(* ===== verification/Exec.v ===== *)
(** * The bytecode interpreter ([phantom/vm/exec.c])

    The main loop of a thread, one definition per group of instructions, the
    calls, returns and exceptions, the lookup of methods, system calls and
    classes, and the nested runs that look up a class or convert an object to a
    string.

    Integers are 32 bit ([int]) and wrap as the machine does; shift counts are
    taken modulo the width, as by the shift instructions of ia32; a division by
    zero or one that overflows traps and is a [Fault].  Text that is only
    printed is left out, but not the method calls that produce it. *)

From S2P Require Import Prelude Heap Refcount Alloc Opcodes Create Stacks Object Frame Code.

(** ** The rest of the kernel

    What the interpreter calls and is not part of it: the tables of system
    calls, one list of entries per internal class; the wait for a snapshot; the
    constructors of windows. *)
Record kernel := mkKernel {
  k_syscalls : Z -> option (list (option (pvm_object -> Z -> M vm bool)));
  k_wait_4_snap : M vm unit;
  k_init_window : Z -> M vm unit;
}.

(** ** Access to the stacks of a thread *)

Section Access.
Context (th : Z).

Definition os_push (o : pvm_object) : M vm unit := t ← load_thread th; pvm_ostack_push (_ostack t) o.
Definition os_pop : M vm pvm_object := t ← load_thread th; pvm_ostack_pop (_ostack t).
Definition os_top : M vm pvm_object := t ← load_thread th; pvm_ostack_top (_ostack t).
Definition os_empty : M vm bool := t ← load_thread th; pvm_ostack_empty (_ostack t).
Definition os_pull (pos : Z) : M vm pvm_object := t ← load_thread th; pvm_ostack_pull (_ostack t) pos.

******

# Directions for this task
A verbatim restatement of all the entries above is required.

# Solution to this problem
(* ===== verification/Exec.v ===== *)
(** * The bytecode interpreter ([phantom/vm/exec.c])

    The main loop of a thread, one definition per group of instructions, the
    calls, returns and exceptions, the lookup of methods, system calls and
    classes, and the nested runs that look up a class or convert an object to a
    string.

    Integers are 32 bit ([int]) and wrap as the machine does; shift counts are
    taken modulo the width, as by the shift instructions of ia32; a division by
    zero or one that overflows traps and is a [Fault].  Text that is only
    printed is left out, but not the method calls that produce it. *)

From S2P Require Import Prelude Heap Refcount Alloc Opcodes Create Stacks Object Frame Code.

(** ** The rest of the kernel

    What the interpreter calls and is not part of it: the tables of system
    calls, one list of entries per internal class; the wait for a snapshot; the
    constructors of windows. *)
Record kernel := mkKernel {
  k_syscalls : Z -> option (list (option (pvm_object -> Z -> M vm bool)));
  k_wait_4_snap : M vm unit;
  k_init_window : Z -> M vm unit;
}.

(** ** Access to the stacks of a thread *)

Section Access.
Context (th : Z).

Definition os_push (o : pvm_object) : M vm unit := t ← load_thread th; pvm_ostack_push (_ostack t) o.
Definition os_pop : M vm pvm_object := t ← load_thread th; pvm_ostack_pop (_ostack t).
Definition os_top : M vm pvm_object := t ← load_thread th; pvm_ostack_top (_ostack t).
Definition os_empty : M vm bool := t ← load_thread th; pvm_ostack_empty (_ostack t).
Definition os_pull (pos : Z) : M vm pvm_object := t ← load_thread th; pvm_ostack_pull (_ostack t) pos.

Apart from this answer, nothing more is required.